C’est au milieu du film que le spectateur aperçoit avec davantage de discernement l’aspect presque propagandiste de cette fiction. La scène de discussion entre Laval et deux émissaires américains
par exemple s’inscrit dans le scénario comme un numéro d’équilibriste dans une tragédie de Racine. Comment en effet justifier cette rencontre qui n’a a priori aucun intérêt dans l’affaire précise
de la rafle du Vel’ d’Hiv ? Je me demande même si l’auteur serait en mesure de justifier la véracité de cet évènement comme elle le prétend en préambule puisque la question de la connaissance des alliés sur les réalités de l’extermination pose
encore problème (Christian Destremau, Ce que savaient les Alliés, Perrin, 2007). La scène n’a donc aucun sens si ce n’est celui d’illustrer l’intime conviction de la réalisatrice.
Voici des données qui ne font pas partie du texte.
Lemma stuck_match_spec output :
  stuck_match (pf_StuckTextPatterns prof) output = "" ∨
  stuck_match (pf_StuckTextPatterns prof) output ∈ pf_StuckTextPatterns prof ∧
  contains_lower output (stuck_match (pf_StuckTextPatterns prof) output) = true.
Proof.
  generalize (pf_StuckTextPatterns prof). intros l. induction l as [|p l IH]; [by left|]. cbn [stuck_match].
  destruct (contains_lower output p) eqn:Hp; [right; split; [by left|done]|].
  destruct IH as [?|[? ?]]; [by left|right; split; [by right|done]].
Qed.

(** A part of a tick: it leaves the memory alone and makes a transition. *)
Definition part (c : WM unit) (w : Watch) : Prop :=
  runs c w (λ _ w', wt_lastOutput w' = wt_lastOutput w ∧ wt_lastChangeAt w' = wt_lastChangeAt w ∧
    ∃ ev, transition m i prof log (time_sub (in_now i) (wt_lastChangeAt w)) (wt_session w) (wt_session w') ev ∧
      match ev with
      | None => wt_events w' = wt_events w
      | Some ty => emitted (ses_ID (wt_session w)) ty (in_now i) (wt_events w) (wt_events w')
      end).

Lemma stuck_match_none output p :
  stuck_match (pf_StuckTextPatterns prof) output = "" → Forall (λ p, p ≠ "") (pf_StuckTextPatterns prof) →
  p ∈ pf_StuckTextPatterns prof → contains_lower output p = false.
Proof.
  generalize (pf_StuckTextPatterns prof). intros l. induction l as [|q l IH]; [by intros _ _ ?%elem_of_nil|].
  cbn [stuck_match]. intros Hm [Hq Hl]%Forall_cons Hp. destruct (contains_lower output q) eqn:Hc; [done|].
  apply elem_of_cons in Hp as [->|Hp]; auto.
Qed.

Lemma part_same w :
  alone w → nothing_due m i prof log (time_sub (in_now i) (wt_lastChangeAt w)) (wt_session w) → part (mret tt) w.
Proof. intros Ha Hn. apply runs_ret; [done|]. split_and!; [done|done|]. exists None. split; [by constructor|done]. Qed.

Lemma part_go_idle w reason :
  alone w →
  transition m i prof log (time_sub (in_now i) (wt_lastChangeAt w)) (wt_session w)
    (ResetNudge (SetState StateIdle (in_set i) (wt_session w))) (Some EventIdleDetected) →
  part (go_idle i (wt_session w) reason) w.
Proof.
  intros Ha Ht. unfold part, go_idle. apply runs_bind, runs_update; [done|]. intros _.
  apply runs_bind, runs_update; [done|]. intros _. apply runs_emit; [done|].
  intros w' Hs Ho Hl _ He. split_and!; [done|done|]. exists (Some EventIdleDetected). by rewrite Hs.
Qed.

Lemma part_exit w :
  alone w → in_pane i = false →
  part (_ ← update (SetState StateExited (in_set i));
        emit (mkHealthEvent (ses_ID (wt_session w)) EventAgentExited "pane no longer exists" "" (in_now i))) w.
Proof.
  intros Ha Hp. apply runs_bind, runs_update; [done|]. intros _. apply runs_emit; [done|].
  intros w' Hs Ho Hl _ He. split_and!; [done|done|]. exists (Some EventAgentExited). rewrite Hs. split; [by constructor|done].
Qed.

Lemma part_stuck w output result :
  alone w → in_pane i = true → in_capture i = Some output →
  cr_StuckMatch result = stuck_match (pf_StuckTextPatterns prof) output → cr_StuckMatch result ≠ "" →
  ses_State (wt_session w) = StateWorking →
  part (handle_stuck i prof result (wt_session w)) w.
Proof.
  intros Ha Hp Hc Hm Hne Hst. destruct (stuck_match_spec output) as [He|[Hin Hcon]]; [congruence|].
  rewrite <- Hm in Hin, Hcon. unfold part, handle_stuck. apply runs_bind, runs_update; [done|]. intros _.
  destruct (Z.ltb_spec (ses_NudgeCount (wt_session w)) (pf_MaxNudgeRetries prof)) as [Hlt|Hge].
  - unfold Nudge. apply runs_bind, runs_bind, runs_snapshot; [done|]. intros _.
    apply runs_bind, runs_modify; [done|]. intros _. apply runs_ret; [done|]. intros _.
    destruct (in_nudge i) eqn:Hn; cbn [negb].
    + apply runs_bind, runs_update; [done|]. intros _. apply runs_emit; [done|].
      intros w' Hs Ho Hl _ He. split_and!; [done|done|]. exists (Some EventNudgeSent). rewrite Hs.
      split; [by eapply tr_nudged|done].
    + apply runs_ret; [done|]. split_and!; [done|done|]. exists None. split; [by eapply tr_stuck|done].
  - apply runs_bind, runs_update; [done|]. intros _. apply runs_emit; [done|].
    intros w' Hs Ho Hl _ He. split_and!; [done|done|]. exists (Some EventNudgeExhausted). rewrite Hs.
    split; [by eapply tr_escalated|done].
Qed.

Lemma working_since s : session_ok s → ses_State s = StateWorking → ∃ since, ses_WorkingSince s = Some since.
Proof. intros [_ Hw] Hs. by apply Hw in Hs. Qed.

Lemma part_screen w result :
  alone w → in_pane i = true → session_ok (wt_session w) →
  cr_Output result = default "" (in_capture i) →
  (in_capture i = None ∧ cr_IsIdle result = false ∨
   is_Some (in_capture i) ∧ cr_IsIdle result = bool_decide (is_Some (ses_IdleSince (wt_session w)))) →
  (ses_State (wt_session w) = StateWorking → cr_StuckMatch result = "" ∧ shows_no_stuck_text i prof) →
  (∀ since, ses_State (wt_session w) = StateWorking → ses_WorkingSince (wt_session w) = Some since →
     ¬ (hook_backed m prof ∧ (turn_ended log since ∨ turn_goes_on log since))) →
  part (infer_from_screen m i prof result (wt_session w) (wt_lastChangeAt w)) w.
Proof.
  intros Ha Hp Hok Hout Hidle Hstuck Hund. unfold infer_from_screen. destruct (quiescentIdle _ _ _ _ _) eqn:Hq.
  - apply part_go_idle; [done|]. unfold quiescentIdle in Hq. destruct (_ || _) eqn:Hor; [done|].
    rewrite !orb_false_iff, negb_false_iff, bool_decide_eq_true in Hor. destruct Hor as [[Hst _] Hvis].
    destruct (working_since _ Hok Hst) as [since Hsince]. eapply tr_quiescent; [done|done|by apply Hstuck|done|by apply Hund| |by apply Z.leb_le].
    apply andb_false_iff in Hvis as [Hv|Hv]; [left|right; by rewrite <- Hout].
    by apply negb_false_iff, String.eqb_eq in Hv.
  - destruct (bool_decide _ && _) eqn:Hb.
    2: { apply part_same; [done|]. split; [done|]. split.
         - intros Hst. destruct (Hstuck Hst) as [Hm Hno]. split; [done|]. intros since Hsince.
           pose proof (Hund since Hst Hsince) as Hu. split_and!; [naive_solver..|].
           intros _. unfold quiescentIdle in Hq. rewrite Hm, bool_decide_true in Hq by done. cbn in Hq.
           destruct (_ && _) eqn:Hvis; [left|right; by apply Z.leb_gt].
           rewrite andb_true_iff, negb_true_iff, String.eqb_neq, Hout in Hvis. exact Hvis.
         - intros Hst. rewrite bool_decide_true in Hb by done. apply negb_false_iff in Hb.
           destruct Hidle as [[_ ?]|[? _]]; [congruence|done]. }
    rewrite andb_true_iff, bool_decide_eq_true, negb_true_iff in Hb. destruct Hb as [Hst Hnot].
    apply runs_bind, runs_update; [done|]. intros _. apply runs_update; [done|].
    split_and!; [done|done|]. exists None. split; [|done]. apply tr_capture_failed; [done| |done].
    destruct Hidle as [[? _]|[_ Hidle]]; [done|]. rewrite Hidle in Hnot. apply bool_decide_eq_false in Hnot.
    destruct Hnot. by apply Hok.
Qed.
End Parts.

(** ** The whole tick *)

Lemma runs_Check i prof w :
  alone w →
  runs (Check i prof) w (λ r w', w' = w ∧ cr_Alive r = in_pane i ∧
    cr_Output r = (if in_pane i then default "" (in_capture i) else "") ∧
    (in_pane i = true → cr_StuckMatch r =
       match in_capture i with Some output => stuck_match (pf_StuckTextPatterns prof) output | None => "" end) ∧
    (in_pane i = false ∨ in_capture i = None ∧ cr_IsIdle r = false ∨
     is_Some (in_capture i) ∧ cr_IsIdle r = bool_decide (is_Some (ses_IdleSince (wt_session w)))) ∧
    (cr_IdleTooLong r = true → is_Some (ses_IdleSince (wt_session w)))).
Proof.
  intros Ha. unfold Check. apply runs_bind, runs_snapshot; [done|]. intros _.
  destruct (in_pane i); cbn [negb]; [|apply runs_ret; [done|]; by split_and!; auto].
  destruct (in_capture i) as [output|]; [|apply runs_ret; [done|]; by split_and!; auto].
  destruct (ses_IdleSince (wt_session w)) as [since|] eqn:Hi; (apply runs_ret; [done|]);
    (split_and!; [done|done|done|done|right; right|]); try done; by split.
Qed.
La mention du « fichier juif » dès le début du film est également problématique. Roselyne Bosch voudrait la présenter comme une affaire entendue en affirmant dans sa mise en scène que
la rafle du Vel’ d’Hiv’ aurait été rendue matériellement possible par l’utilisation d’un « fichier juif » connu de tous (y compris des individus recensés) et constitué
de boîtes dans lesquelles des fiches cartonnées auraient été soigneusement conservées. Rien n’est aussi simple et il s’agit en fait d’un malheureux raccourci.
La question du fichage des Juifs de France a conduit depuis plusieurs décennies à des affrontements parfois vifs entre chercheurs, révélant de forts antagonismes idéologiques et méthodologiques.
Il serait prétentieux de ma part de prétendre apporter une solution à cet insoluble problème mais Il me semble en tout cas judicieux, en l’absence de certitude scientifique, d’exercer une
prudence minimum et de se garder d’un jugement à l’emporte-pièce, surtout quand le conseiller historique est l’un des principaux protagonistes de ce débat.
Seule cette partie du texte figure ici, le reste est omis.